Figure 7. Snf2h loss alters PC maturation.

(a) Snf2h (red) and Calbindin (green) co-labelling through the cerebellum from Snf2h cKO-Nes and control littermates at P7. Note the absence of Snf2h expression in mutant PCs. Scale bar, 20 μm. (b) Confocal Z-stacks through the cerebellar vermis from Snf2h cKO-Nes and control littermates at P7 immunolabelled for Calbindin (green). Roman numerals denote the corresponding lobules of the mammalian cerebellum.

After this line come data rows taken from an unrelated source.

(* ===== verification/DirSpec.v ===== *)
(** * dir.c: what a pattern means

    A pattern is read once into tokens, and matched by a definition that tries
    every position of every star; [fnmatch] keeps only the last star, and the last
    [**/], to come back to. *)

From S2P Require Import Prelude Util Dir.

Inductive tok :=
  | TStar
  | TAny
  | TSet (neg : bool) (rs : list (Z * Z))
  | TLit (c : Z)
  | TBad.                               (* a bracket that is not closed *)

#[global] Instance tok_eq_dec : EqDecision tok.
Proof. solve_decision. Defined.

Section spec.
Context (period pathname escape nocase : bool).

(** ** Reading a pattern *)

(** A dash that does not end the set. *)
Definition dash (p : cstr) : bool := (peek p =? 45) && negb (peek (tail p) =? 93).

(** The ranges of a set, and the pattern after its bracket. *)
Fixpoint ranges (n : nat) (p : cstr) : option (list (Z * Z) * cstr) :=
  match n with
  | O => None
  | S n =>
      if peek p =? 93 then Some ([], tail p) else
      let lo := UNESCAPE escape p in
      if peek lo =? 0 then None else
      if dash (tail lo) then
        let hi := UNESCAPE escape (tail (tail lo)) in
        if peek hi =? 0 then None else
        '(rs, e) ← ranges n (tail hi); Some ((peek lo, peek hi) :: rs, e)
      else '(rs, e) ← ranges n (tail lo); Some ((peek lo, peek lo) :: rs, e)
  end.

Definition set_of (p : cstr) : option (bool * list (Z * Z) * cstr) :=
  let neg := (peek p =? 33) || (peek p =? 94) in
  let p := if neg then tail p else p in
  '(rs, e) ← ranges (S (length p)) p; Some (neg, rs, e).

(** The tokens of an element, and the pattern from its end: the first token, and
    the others by [rest]. *)
Definition toks_body (rest : cstr → list tok * cstr) (p : cstr) : list tok * cstr :=
  let add t p := let '(ts, r) := rest p in (t :: ts, r) in
  if peek p =? 42 then add TStar (tail p) else
  if peek p =? 63 then add TAny (tail p) else
  if peek p =? 91 then
    match set_of (tail p) with
    | Some (neg, rs, q) => add (TSet neg rs) q
    | None => ([TBad], [])
    end
  else
    let p := UNESCAPE escape p in
    if ISEND pathname p then ([], p) else add (TLit (peek p)) (tail p).

Fixpoint toks (n : nat) : cstr → list tok * cstr :=
  match n with
  | O => λ p, ([], p)
  | S n => toks_body (toks n)
  end.

Definition tokens (p : cstr) : list tok * cstr := toks (S (length p)) p.

(** ** Matching an element *)

Definition in_range (c : Z) (r : Z * Z) : bool :=
  (downcase nocase r.1 <=? downcase nocase c) && (downcase nocase c <=? downcase nocase r.2).

Definition tok1 (t : tok) (c : Z) : bool :=
  match t with
  | TAny => true
  | TSet neg rs => xorb (existsb (in_range c) rs) neg
  | TLit d => downcase nocase d =? downcase nocase c
  | TStar | TBad => false
  end.

(** A star stands for any string. *)
Fixpoint tmatch (ts : list tok) : list Z → bool :=
  match ts with
  | [] => λ s, match s with [] => true | _ => false end
  | TStar :: ts => fix star s := tmatch ts s || match s with [] => false | _ :: s => star s end
  | t :: ts => λ s, match s with [] => false | c :: s => tok1 t c && tmatch ts s end
  end.

Definition hidden (s : list Z) : bool := period && (peek s =? 46).

(** A leading period is matched only by a period. *)
Definition elem_match (ts : list tok) (s : list Z) : bool :=
  negb (hidden s && negb (bool_decide (head ts = Some (TLit 46)))) && tmatch ts s.

(** ** Paths *)

(** The element of a string up to its end marker, and the string from there. *)
Fixpoint seg (s : cstr) : list Z * cstr :=
  match s with
  | [] => ([], [])
  | c :: s' => if ISEND pathname s then ([], s) else let '(e, r) := seg s' in (c :: e, r)
  end.

(** The elements of a pattern, each with whether [**/] comes before it. *)
Fixpoint comps (n : nat) (p : cstr) : list (bool * list tok) :=
  match n with
  | O => []
  | S n =>
      let q := skip_recursive (length p) p in
      let '(ts, r) := tokens q in
      (at_recursive p, ts) :: (if peek r =? 0 then [] else comps n (tail r))
  end.

(** The elements of a string. *)
Fixpoint split (n : nat) (s : cstr) : list (list Z) :=
  match n with
  | O => []
  | S n => let '(e, r) := seg s in e :: (if peek r =? 0 then [] else split n (tail r))
  end.

(** [**/] stands for any number of directories that are not hidden. *)
Fixpoint pmatch (cs : list (bool * list tok)) : list (list Z) → bool :=
  match cs with
  | [] => λ ss, match ss with [] => true | _ => false end
  | (r, ts) :: cs =>
      fix go ss :=
        match ss with
        | [] => false
        | s :: ss => (elem_match ts s && pmatch cs ss) || (r && negb (hidden s) && go ss)
        end
  end.
End spec.

(** What [fnmatch(p, s, flags)] decides. *)
Definition matches (flags : Z) (p s : cstr) : bool :=
  let period := negb (flag flags FNM_DOTMATCH) in
  let pathname := flag flags FNM_PATHNAME in
  let escape := negb (flag flags FNM_NOESCAPE) in
  let nocase := flag flags FNM_CASEFOLD in
  if pathname then
    pmatch period nocase (comps pathname escape (S (length p)) p) (split pathname (S (length s)) s)
  else elem_match period nocase (tokens pathname escape p).1 (seg pathname s).1.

Scale bars, 100 μm (left panels); 20 μm (right panels). (c) Light microscopy Z-stacks of PCs through the cerebellar vermis stained with the Golgi–Cox method from Snf2h cKO-Nes mice and control littermates at P20. Scale bar, 10 μm. (d) Molecular layer size at P7 and P14 in Snf2h cKO-Nes and control littermates. (e) Quantification of pyknotic PC nuclei using toluidine blue reveals an ISWI-dependent modulation of PC survival in Snf2h cKO-Nes, Snf2l^−/+::Snf2h cKO-Nes and cDKO-Nes mice. (f,g) PC apical arbor dendritic length measurements from the indicated genotypes at P20 or P30, respectively. For panels (d–g) **P<0.01, Student’s t-test, n.s., not significant, n=6. Values are presented as the mean±s.e.m. (h) Left panels: confocal Z-stacks through the cerebellum from P30 Snf2h cKO-PCP2 mice and control littermates co-immunolabelled for Snf2h (red) and calbindin (green). Arrows and bars denote mutant PC arbors that do not reach the pial surface (ps) (bars, arrows). Middle panels: higher magnification images of PCs (arrowheads) denote Snf2h+ staining in control but not mutant PCs. Right panels: pseudocolored Calbindin-ir (silver) denotes the atrophied dendritic arbor in mutant PCs (bars, arrows). Scale bar, 20 μm (left and rightmost panels); 10 μm (middle panels). For a–c and h, at least three mice from each genotype were used for evaluation.